Polish President Andrzej Duda speaks at a state ceremony to mark Polands Constitution Day, at the Castle Square in Warsaw, on Wednesday, May 3, 2023.
Polish President Andrzej Duda speaks at a state ceremony to mark Poland's Constitution Day, at the Castle Square in Warsaw, on Wednesday, May 3, 2023.PAP/Paweł Supernak

Also in attendance at Wednesday's event were Prime Minister Mateusz Morawiecki, senior government ministers, including top diplomat Zbigniew Rau, and senior lawmakers, including lower house Speaker Elżbieta Witek, according to news outlets.

In a keynote speech to crowds and officials gathered at the Polish capital’s Castle Square to celebrate Constitution Day, President Andrzej Duda thanked “everyone who has worked for years to make Poland stronger” since the fall of communism in 1989, Polish state news agency PAP reported.     

Duda stressed that “since 1989, Poland has been a free country.”

He stated: “As part of being Poland’s president, thanks to your choice, on many occasions every year I thank… everyone who fought for a free Poland down the generations, including the generation of my parents, the people of the ‘Solidarity’ movement, thanks to whom we regained freedom, sovereignty and independence in 1989.”

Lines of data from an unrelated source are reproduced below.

(** a read passes the level [j] by, that has a message for the reader *)
Definition passes (j : nat) (e : Label) : Prop :=
  match e with Other => True | Empty => False | Took l w => l <> j /\ w j end.

(** a read is from the level [l], and another level has a message for the reader *)
Definition stays (lv l : nat) (e : Label) : Prop :=
  match e with Other => True | Empty => False | Took l' w => l' = l /\ exists j, (j < lv)%nat /\ j <> l /\ w j end.

Lemma passes_patience lv ls tr s s' j :
  has_limits lv ls s -> (j < lv)%nat -> steps tr s s' -> Forall (passes j) tr -> taken tr + patience lv (policy (pq s')) j <= patience lv (policy (pq s)) j.
Proof.
  intros Hs Hj Hst. induction Hst as [s|s s1 s2 e tr Hst _ IH]; intros Ht; [cbn; lia|]. apply Forall_cons in Ht as [He Ht].
  specialize (IH (step_limits lv ls e s s1 Hs Hst) Ht). destruct Hs as (Hs & Hlv & _ & Hlim). destruct (step_policy e s s1 Hs Hst) as [_ Hp].
  cbn [taken foldr]. fold (taken tr). destruct e as [| |l w]; [rewrite Hp in IH; lia|done|]. destruct He as [Hne Hw], Hp as (has & Hh & E). rewrite Hlv in E.
  pose proof (patience_drops lv has _ _ l j Hlim E Hj (Hh j Hw) Hne). lia.
Qed.

Lemma stays_quota lv ls tr s s' l :
  has_limits lv ls s -> steps tr s s' -> Forall (stays lv l) tr -> taken tr + quota (policy (pq s')) l <= quota (policy (pq s)) l.
Proof.
  intros Hs Hst. induction Hst as [s|s s1 s2 e tr Hst _ IH]; intros Ht; [cbn; lia|]. apply Forall_cons in Ht as [He Ht].
  specialize (IH (step_limits lv ls e s s1 Hs Hst) Ht). destruct Hs as (Hs & Hlv & _ & Hlim). destruct (step_policy e s s1 Hs Hst) as [_ Hp].
  cbn [taken foldr]. fold (taken tr). destruct e as [| |l' w]; [rewrite Hp in IH; lia|done|]. destruct He as [-> (j & Hj & Hne & Hw)], Hp as (has & Hh & E). rewrite Hlv in E.
  pose proof (quota_drops lv has _ _ l j Hlim E Hj (Hh j Hw) Hne). lia.
Qed.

The president went on to say: “I would like to say thank you to everyone who has worked for years to make Poland stronger after it emerged from behind the ‘Iron Curtain’ in 1989 economically poor and… with an obsolete and often dilapidated industrial base.”

He noted that Poland at the same time “had a population of 38 million people, which is enormous by European standards,” as well as “an extraordinary location in the heart of Europe” and therefore “an exceptional potential for development that it has always had.”

Duda also thanked those who had sought “in a responsible way,” to make Poland “secure, as powerful as possible and as wealthy as possible,” by steering the country "towards NATO and the European Union."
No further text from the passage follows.